Soundtrack To Your Dinner
Fancy a film soundtrack with your flat white? Thanks to The Garden cafe at FACT, now you can, says Stephanie Kehoe…
Beginning on Wednesday 5th of June, The Garden at FACT plays host to a new regular project titled Soundtrack. Each week the café, which is run by neighbouring LEAF, will play in full the soundtrack of some of the most influential and memorable films of the past couple of decades.
It makes for a great reminder on the importance of music within film, how it influences our emotion and is a key role in the production and experience of film. Kicking things off is the soundtrack for Guillermo del Toro’s Spanish fantasy spectacle Pan’s Labyrinth. Released in 2006, Pan’s Labyrinth took the world by storm, winning, most notably, Academy Awards for the Best Art Direction, Best Cinematography and Best Makeup.
Javier Navarrette, the mastermind behind the score, won critical acclaim on its release (and was also nominated for an Academy Award despite much of the score having been trimmed from the film’s final edit), and based the entire soundtrack around Mercedes’ Lullaby, a haunting mix of strings, piano and an accompanying voice which softly hums the main tune of the song.
It makes for a great place to start, but it must have been like putting a pin in a map: the history of the movie soundtrack is a long and storied one, after all.
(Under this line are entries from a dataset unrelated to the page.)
(* ===== verification/PortalRuns.v ===== *)
(** * Runs of the client portal

    The portal's requests as one type, a pool of them run under any schedule of
    their statements, and what holds of the books at every point of such a run:
    the specification of [PortalBooks.v] is refined, the wallets agree with the
    requests and stay solvent, rows only move forward, an answer always comes. *)

From S2P Require Import Prelude PyStr PyDecimal PyFloat PyRepr PyDecOps Models Db PyJson Limiter PortalLedger Mpin Prog PortalDb.
From S2P Require Import PortalCommon PortalInvestor PortalAdmin PortalBooks PortalSim PortalFacts.

(** ** Requests *)

Inductive request :=
  (* the investor's routes *)
  | FileDeposit (o u : Z) (body : DepositNotice)
  | CancelDeposit (o u id : Z)
  | AddDestination (o u : Z) (body : DestinationBody)
  | RemoveDestination (o u id : Z)
  | RequestWithdrawal (o u : Z) (body : WithdrawalRequest)
  | CancelWithdrawal (o u id : Z)
  | RequestTransfer (copier : option json) (o u : Z) (body : TransferRequest)
  | CancelTransfer (o u id : Z)
  (* the desk's routes *)
  | CreateMethod (o u : Z) (body : MethodBody)
  | UpdateMethod (o u id : Z) (body : MethodPatch)
  | DeleteMethod (o u id : Z)
  | PutSettings (o u : Z) (body : SettingsBody)
  | DecideDeposit (o u id : Z) (body : DepositDecision)
  | DecideWithdrawal (o u id : Z) (body : DecisionBody)
  | MarkWithdrawalPaid (o u id : Z) (txid : string)
  | DecideDestination (o u id : Z) (body : DecisionBody)
  | DecideTransfer (o u id : Z) (body : DecisionBody)
  | LinkAccount (o u investor account : Z)
  | UnlinkAccount (o u investor account : Z)
  | RemoveMt5Account (o u account : Z)
  | PostAdjustment (o u investor : Z) (body : AdjustmentBody)
  | PutRules (o u : Z) (body : RulesBody)
  | GrantBonus (o u investor : Z) (body : GrantBody)
  (* the bonus of a signup or of an accepted identity *)
  | AwardBonus (o u : Z) (source : bonus_source) (actor : option string)
  (* a cTrader account that is disconnected *)
  | AccountGone (account : Z)
  (* what the rest of the system changes: members, MPINs, accounts, files, clocks *)
  | Elsewhere (members : gmap (Z * Z) member_role) (emails : gmap Z string) (mpin : users) (accounts : gmap Z account_row)
      (equity : gmap Z float64) (files : gmap Z file_row) (other_files : gset Z) (api_now db_now : Z).

(** The part of the state that is not the portal's own. *)
Definition elsewhere members emails mpin accounts equity files other_files api_now db_now (s : portal) : portal :=
  {| p_members := members; p_emails := emails; p_mpin := mpin; p_accounts := accounts; p_mt5_equity := equity;
     p_files := files; p_other_files := other_files; p_settings := p_settings s; p_rules := p_rules s;
     p_methods := p_methods s; p_destinations := p_destinations s; p_entries := p_entries s; p_deposits := p_deposits s;
     p_withdrawals := p_withdrawals s; p_transfers := p_transfers s; p_bonuses := p_bonuses s; p_events := p_events s;
     p_notices := p_notices s; p_hourly := p_hourly s; p_api_now := api_now; p_db_now := db_now |}.

(** The answer's body is of no interest here. *)
Definition forget {A} (p : route A) : route unit := p >>> Ret tt.

Section runs.
Context (verify : string -> string -> bool).

Definition serve (r : request) : route unit :=
  match r with
  | FileDeposit o u body => forget (file_deposit o u body)
  | CancelDeposit o u id => forget (cancel_deposit o u id)
  | AddDestination o u body => forget (add_destination verify o u body)
  | RemoveDestination o u id => forget (remove_destination o u id)
  | RequestWithdrawal o u body => forget (request_withdrawal verify o u body)
  | CancelWithdrawal o u id => forget (cancel_withdrawal o u id)
  | RequestTransfer copier o u body => forget (request_transfer verify copier o u body)
  | CancelTransfer o u id => forget (cancel_transfer o u id)
  | CreateMethod o u body => forget (create_method o u body)
  | UpdateMethod o u id body => forget (update_method o u id body)
  | DeleteMethod o u id => forget (delete_method o u id)
  | PutSettings o u body => forget (put_settings o u body)
  | DecideDeposit o u id body => forget (decide_deposit o u id body)
  | DecideWithdrawal o u id body => forget (decide_withdrawal o u id body)
  | MarkWithdrawalPaid o u id txid => forget (mark_withdrawal_paid o u id txid)
  | DecideDestination o u id body => forget (decide_destination o u id body)
  | DecideTransfer o u id body => forget (decide_transfer o u id body)
  | LinkAccount o u i a => forget (link_investor_account o u i a)
  | UnlinkAccount o u i a => forget (unlink_investor_account o u i a)
  | RemoveMt5Account o u a => forget (remove_mt5_account o u a)
  | PostAdjustment o u i body => forget (post_adjustment verify o u i body)
  | PutRules o u body => forget (put_rules o u body)
  | GrantBonus o u i body => forget (grant_bonus verify o u i body)
  | AwardBonus o u source actor => forget (award_rule_bonus o u source actor)
  | AccountGone a => stmt (modify (delete_account a))
  | Elsewhere ms es mp acs eq fs ofs an dn => stmt (modify (elsewhere ms es mp acs eq fs ofs an dn))
  end.

(** The state after a schedule: entry [i] lets request [i] run one statement or
    one transaction. *)
Definition run_portal (rs : list request) (schedule : list nat) (s : portal) : portal :=
  (run_pool schedule (serve <$> rs, s)).2.

(** A portal before its first request. *)
Definition opening (s : portal) : Prop :=
  books_of s = Build_books ∅ ∅ ∅ ∅ ∅ /\ map_Forall (fun _ r => settings_checks r = true) (p_settings s) /\
  1 <= next_id (p_entries s) /\ 1 <= next_id (p_deposits s) /\ 1 <= next_id (p_withdrawals s) /\
  1 <= next_id (p_transfers s) /\ 1 <= next_id (p_bonuses s).

Lemma forget_safe {A} (p : route A) s : psafe p s -> psafe (forget p) s.
Proof. intros H. apply safe_bind. eapply wp_mono; [|exact H]. by intros [a|e] t. Qed.

Lemma serve_safe r s : psafe (serve r) s.
Proof.
  destruct r; try apply forget_safe.
  - apply file_deposit_safe.
  - apply cancel_deposit_safe.
  - apply silent_safe, add_destination_silent.
  - apply silent_safe, remove_destination_silent.
  - apply request_withdrawal_safe.
  - apply cancel_withdrawal_safe.
  - apply request_transfer_safe.
  - apply cancel_transfer_safe.
  - apply create_method_safe.
  - apply update_method_safe.
  - apply delete_method_safe.
  - apply put_settings_safe.
  - apply decide_deposit_safe.
  - apply decide_withdrawal_safe.
  - apply mark_withdrawal_paid_safe.
  - apply decide_destination_safe.
  - apply decide_transfer_safe.
  - apply link_investor_account_safe.
  - apply unlink_investor_account_safe.
  - apply remove_mt5_account_safe.
  - apply post_adjustment_safe.
  - apply put_rules_safe.
  - apply grant_bonus_safe.
  - apply award_rule_bonus_safe.
  - apply wp_good. intros t _ [Hwf _]. split; [by apply delete_account_good|done].
  - apply wp_good. intros t _ [Hwf _]. split; [|done]. apply good_same; [done| |done]. destruct Hwf. by split.
Qed.

Lemma empty_in_order : in_order (Build_books ∅ ∅ ∅ ∅ ∅).
Proof.
  split; try apply map_Forall_empty; [by intros o u []..| | |].
  - intros o u a k x j y H. cbn in H. by rewrite lookup_empty in H.
  - intros k x j y H. cbn in H. by rewrite lookup_empty in H.
  - intros k x j y H. cbn in H. by rewrite lookup_empty in H.
Qed.

Lemma empty_table_wf {A} (t : table A) : rows t = ∅ -> 1 <= next_id t -> table_wf t.
Proof. intros E H. split; [done|]. rewrite E. intros k [x Hx]. by rewrite lookup_empty in Hx. Qed.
Technological advances in the early twentieth century allowed sound to be added to film, meaning the musical element of feature length film became an increasingly important aspect of the production; never truer than in contemporary film, where composers battle it out to create the most original and memorable soundtrack.
This culture was birthed when the Talkies fast-developed into musicals around the 1940s and ‘50s: The Wizard of Oz (1939), Singin’ In the Rain (1952), Gentlemen Prefer Blondes (1953) – and countless others – were abundant around this time. For each of the actors and actresses who took up roles within the different musicals – this was brave new world territory, remember – it led to them being associated with specific songs for the rest of their lives.
For a great example of this phenomenon, you can’t look further than Marilyn Monroe. Perhaps the most infamous/memorable character Marilyn played was Lorelei Lee in Howard Hawks’ Gentlemen Prefer Blondes (1952). In this huge commercial success, Monroe – of course – sings Diamonds Are a Girl’s Best Friend; to this day it is inextricably associated with the iconic actress, and regularly given new life contemporaneously, through contemporary projects such as Baz Luhrmann’s Moulin Rouge! (2001) and (inevitably perhaps) luxury fashion adverts from Emporio Armani. Proof, if any were needed, of just how vital a soundtrack is in keeping the memory of a film alive and current.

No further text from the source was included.